Reiten. Pferdewirtschaftsmeister Heiner Schiergen hat sich beim Deutschen Berufsreiterchampionat Dressur auf der Reitsportanlage Massener Heide in Unna nach 2015 und 2016 auch in diesem Jahr den Titel als Champion der deutschen Berufsreiter in der Disziplin Dressur gesichert. Für den Krefelder war es damit der dritte Titel in Folge und insgesamt der vierte Sieg, da er bereits 2007 schon einmal das Championat gewonnen hatte. Silber ging den erst 28-jährigen Tobias Nabben aus Bottrop. Bronze holte sich Laura Blackert (Düsseldorf).

Über zwei Grand Prix-Prüfungen hatten sich die drei Reiter für das Finale mit Pferdewechsel qualifiziert. Dabei mussten sie nicht nur ihre eigenen, sondern auch die Pferde ihrer beiden Mitbewerber in einem Kurz-Grand Prix präsentieren. Für die Vorbereitung auf die Prüfung mit den ihnen fremden Pferden blieben ihnen nur wenige Minuten Zeit.

Im Finale erzielte Schiergen mit seinem zwölfjährigen niederländischen Hengst Aaron mit 78,380 Prozent nicht nur das höchste Einzelergebnis, auch mit den Pferden seiner beiden Mitbewerber, dem 16-jährigen Oldenburger Peppo von Tobias Nabben sowie dem elfjährigen Oldenburger Rasputin W von Laura Blackert, zeigte er mit 73,056 und 74,815 Prozent die jeweils besten Runden des Championats.
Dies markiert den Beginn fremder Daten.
(** What a request without a token has shown when a session authenticates
    it. *)
Definition session_grants (requireSessionXsrf : bool) (r : Request) (w : aworld R) (ra : RequestAuth) : Prop :=
  ∃ cookie sid sess row,
    rq_cookie r = Some cookie ∧ fromSessionCookieId cookie = Some sid ∧ sid_Id sid ≠ "" ∧
    session_good (aw_redis w) (aw_redis_now w) (aw_now w) (sid_Id sid) sess ∧ s_Id sess = sid_Id sid ∧ s_ActorId sess = sid_ActorId sid ∧
    (requireSessionXsrf = true → rq_Method r ≠ "GET" → rq_xsrf r ≠ "" ∧ rq_xsrf r ∈ s_ValidXsrfValues sess) ∧
    live_actor (s_ActorId sess) (aw_store w) = Some row ∧ ra = mkRequestAuth (Some (s_Id sess)) (Some (actor_of row)) [].

Lemma establishAuthFromSession_Ok requireSessionXsrf r fromJwt (w : aworld R) ra w' :
  establishAuthFromSession cfg requireSessionXsrf r fromJwt w = (Ok ra, w') →
  aw_store w' = aw_store w ∧ aw_nonces w' = aw_nonces w ∧
  match ra_actor fromJwt with
  | Some a => ra_actor ra = Some a ∧ ra_permissions ra = ra_permissions fromJwt
  | None => ra = fromJwt ∨ (aw_cache w = newActorCache → session_grants requireSessionXsrf r w ra)
  end.
Proof.
  unfold establishAuthFromSession.
  assert (∀ w1, aw_store w1 = aw_store w ∧ aw_nonces w1 = aw_nonces w → ra = fromJwt → w1 = w' →
    aw_store w' = aw_store w ∧ aw_nonces w' = aw_nonces w ∧
    match ra_actor fromJwt with
    | Some a => ra_actor ra = Some a ∧ ra_permissions ra = ra_permissions fromJwt
    | None => ra = fromJwt ∨ (aw_cache w = newActorCache → session_grants requireSessionXsrf r w ra)
    end) as Hsame.
  { intros w1 [??] -> <-. split_and!; [done..|]. by destruct (ra_actor fromJwt); [|left]. }
  destruct (cfg_SupportsSession cfg); [|intros [= <- <-]; by apply (Hsame w)]. cbn [negb].
  destruct (rq_cookie r) as [cookie|] eqn:Hck; [|intros [= <- <-]; by apply (Hsame w)].
  destruct (fromSessionCookieId cookie) as [sid|] eqn:Hsid.
  2: { intros (u & w1 & Hcl%clearSessionCookie_Ok & [= <- <-])%bind_Ok. by apply (Hsame w1). }
  case_decide as Hid. { intros (u & w1 & Hcl%clearSessionCookie_Ok & [= <- <-])%bind_Ok. by apply (Hsame w1). }
  intros (sess & w1 & Ht%tryRead_Ok & Hrest)%bind_Ok. destruct Ht as (Hst & Hn & Hc & Hnow & Hrn & Hgood).
  destruct sess as [sess|]; [|injection Hrest as <- <-; by apply (Hsame w1)]. specialize (Hgood sess eq_refl).
  case_decide as Hi; [done|]. case_decide as Ha; [done|].
  destruct (ra_actor fromJwt) as [actor|] eqn:Hra.
  - case_decide.
    + apply bind_Ok in Hrest as (u & w2 & [? ?]%deleteSession_Ok & [= <- <-]). split_and!; [congruence..|done|done].
    + injection Hrest as <- <-. split_and!; [congruence..|done|done].
  - apply bind_Ok in Hrest as (u & w2 & Hx & Hrest).
    assert (w2 = w1 ∧ (requireSessionXsrf = true → rq_Method r ≠ "GET" → rq_xsrf r ≠ "" ∧ rq_xsrf r ∈ s_ValidXsrfValues sess)) as [-> Hxsrf].
    { destruct requireSessionXsrf; cbn [andb] in Hx; [|by injection Hx as _ <-].
      case_bool_decide as Hm; cbn [negb] in Hx; [injection Hx as _ <-; naive_solver|]. case_decide; [done|].
      case_bool_decide; [injection Hx as _ <-; naive_solver|done]. }
    clear Hx u. apply bind_Ok in Hrest as (cached & w2 & Hg & Hrest). injection Hg as <- <-.
    apply bind_Ok in Hrest as (row & w2 & Hrow & Hrest). apply bind_Ok in Hrest as (u & w3 & [Est En]%extendSession_Ok & [= <- <-]).
    destruct (byId (aw_cache w1) !! s_ActorId sess) as [row'|] eqn:Hcached.
    + injection Hrow as <- <-. split_and!; [congruence..|]. right. intros Hnew. rewrite Hc, Hnew in Hcached. done.
    + apply bind_Ok in Hrow as (res & w4 & (_ & Hget & Gc & Gn & _)%actor_call_Ok & Hrow). destruct res as [e|row']; [done|].
      apply bind_Ok in Hrow as (u' & w5 & Hput & Hrow). injection Hput as _ <-. injection Hrow as <- <-. cbn in Est, En.
      unfold GetActor in Hget. rewrite Hst in Hget. destruct (live_actor (s_ActorId sess) (aw_store w)) as [row''|] eqn:Hl; [|done].
      injection Hget as <- Hgs. split_and!; [congruence..|]. right. intros _. exists cookie, sid, sess, row''. by split_and!.
Qed.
Mit total 226,251 Prozent holte sich Schiergen damit zum dritten Mal in Folge den Titel.

Schiergen, der Ende der 80er Jahre seine Lehre bei Reitmeister Jean Bemelmans (Gut Auric) absolviert hatte, schloss mit seinem vierten Sieg zu Reitmeister Hubertus Schmidt (Borchen-Etteln) auf, der das seit 1995 existierende Championat bisher fünf Mal gewann und damit die Bestenliste anführt. Sein Hengst Aaron war mit total 223,01 Prozent auch das beste Pferd im Finale.